Congrats! I got mine a cupl months ago and it feels soooo good! Until u rember that u are now out $40 each arrow! O well! Congrats!!


----------



## muzzyhunter17 (Mar 4, 2007)

archer Jordan said:


> i have had four in the last three weeks one of them was at 30 and the rest was at 20 i dont have pics yet but i dont have a camera so that might be why


lol


----------



## muzzyhunter17 (Mar 4, 2007)

girlarchery said:


> Congrats! I got mine a cupl months ago and it feels soooo good! Until u rember that u are now out $40 each arrow! O well! Congrats!!


dang you shoot expensive arrows,,:archery:


----------



## icessarchery (Jan 6, 2007)

muzzyhunter17 said:


> dang you shoot expensive arrows,,:archery:


yea, i know what girlarchery is talking about because i shot my first robinhood like almost 2 years ago with a $30 or $40 arrow. when u shoot Olympic style recuvce u have to have the expensive kind of arrows.


----------



## girlarchery (Jan 27, 2006)

icessarchery said:


> yea, i know what girlarchery is talking about because i shot my first robinhood like almost 2 years ago with a $30 or $40 arrow. when u shoot Olympic style recuvce u have to have the expensive kind of arrows.


Yep, at least I dont shoot X-10s thats $50 a pop (ea.)! Lol!


----------



## icessarchery (Jan 6, 2007)

girlarchery said:


> Yep, at least I dont shoot X-10s thats $50 a pop (ea.)! Lol!
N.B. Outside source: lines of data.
(** A failure of [ensure] matters when no endpoint was ever loaded. *)
Definition proxy_Authenticate (principal password : string) : M UserDB (User + auth_error) :=
  match proxy_ensure with
  | Some e => mret (inr (OtherError (PlainError ("failed to initialize HTTP Auth Proxy Authenticator, error: " +:+ error_string e))))
  | None =>
  match proxy_Post principal password with
  | Err e => mret (inr (OtherError e))
  | Ok (_, None) => mret (inr (ErrAuth EmptyString))
  | Ok (status, Some data) =>
      if status =? 200 then
        match session_id data with
        | Err e => mret (inr (ErrAuth ("failed to read session " +:+ error_string e)))
        | Ok sid =>
            r ← try (tokenReview sid);
            mret (match r with
                  | Ok u => inl u
                  | Err e => inr (ErrAuth ("failed to do token review, error: " +:+ error_string e))
                  end)
        end
      else if status =? 401 then mret (inr (ErrAuth data))
      else mret (inr (OtherError (PlainError ("failed to authenticate, status code: " +:+ pretty status))))
  end end.

Definition fillInModel (u : User) : result User :=
  if TrimSpace (us_Username u) == EmptyString then Err (PlainError "username cannot be empty")
  else
    let u := with_realname (us_Username u) (with_source (us_Username u) "1234567ab" "By Authproxy" u) in
    Ok (if Contains (us_Username u) "@" then with_email (us_Username u) u else u).

Definition proxy_OnBoardUser (u : User) : M UserDB User := Onboard salt u.

(** Nothing is done for a user that exists. *)
Definition proxy_PostAuthenticate (u : User) : M UserDB (User * option error) :=
  r ← try (user_GetByName (us_Username u));
  match r with
  | Ok _ => mret (u, None)
  | Err e =>
      if IsNotFoundErr e
      then match fillInModel u with
           | Err e => mret (u, Some e)
           | Ok u => r ← try (proxy_OnBoardUser u); mret (match r with Ok u => (u, None) | Err e => (u, Some e) end)
           end
      else mret (u, Some e)
  end.

Definition proxy_SearchUser (username : string) : M UserDB (option User) :=
  if proxy_SkipSearch
  then match fillInModel (new_user username EmptyString EmptyString) with Ok u => mret (Some u) | Err e => fail e end
  else mret None.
luck for u because i'm shooting X-10's and ACE's, but more X-10's. and i know that they are can cost alot.


----------



## LooMoo (Jan 30, 2007)

I've been lucky enough to NOT get any, lol. (I shoot vegas targets) The other day, a compound shooter shot a TRIPLE robinhood at 6om! (that's $40x3!!) ;-)


----------



## icessarchery (Jan 6, 2007)

LooMoo said:


> I've been lucky enough to NOT get any, lol. (I shoot vegas targets) The other day, a compound shooter shot a TRIPLE robinhood at 6om! (that's $40x3!!) ;-)



WOW!! i think that would be kinda cool, but yea it does cost alot for u to do robinhoods. but that is like a wow for me.


----------



## rednek4life (Feb 15, 2007)

congrats on the robin. got my 3rd the other day at indoor league.


----------



## icessarchery (Jan 6, 2007)

rednek4life said:


> congrats on the robin. got my 3rd the other day at indoor league.


Congrats to u. i bet it's pretty cool to have more then one robinhood. congrats again.


----------



## ShOrT StIcK (Apr 28, 2006)

congrats for the hood


----------



## smurphysgirl (Mar 6, 2007)

congrats


----------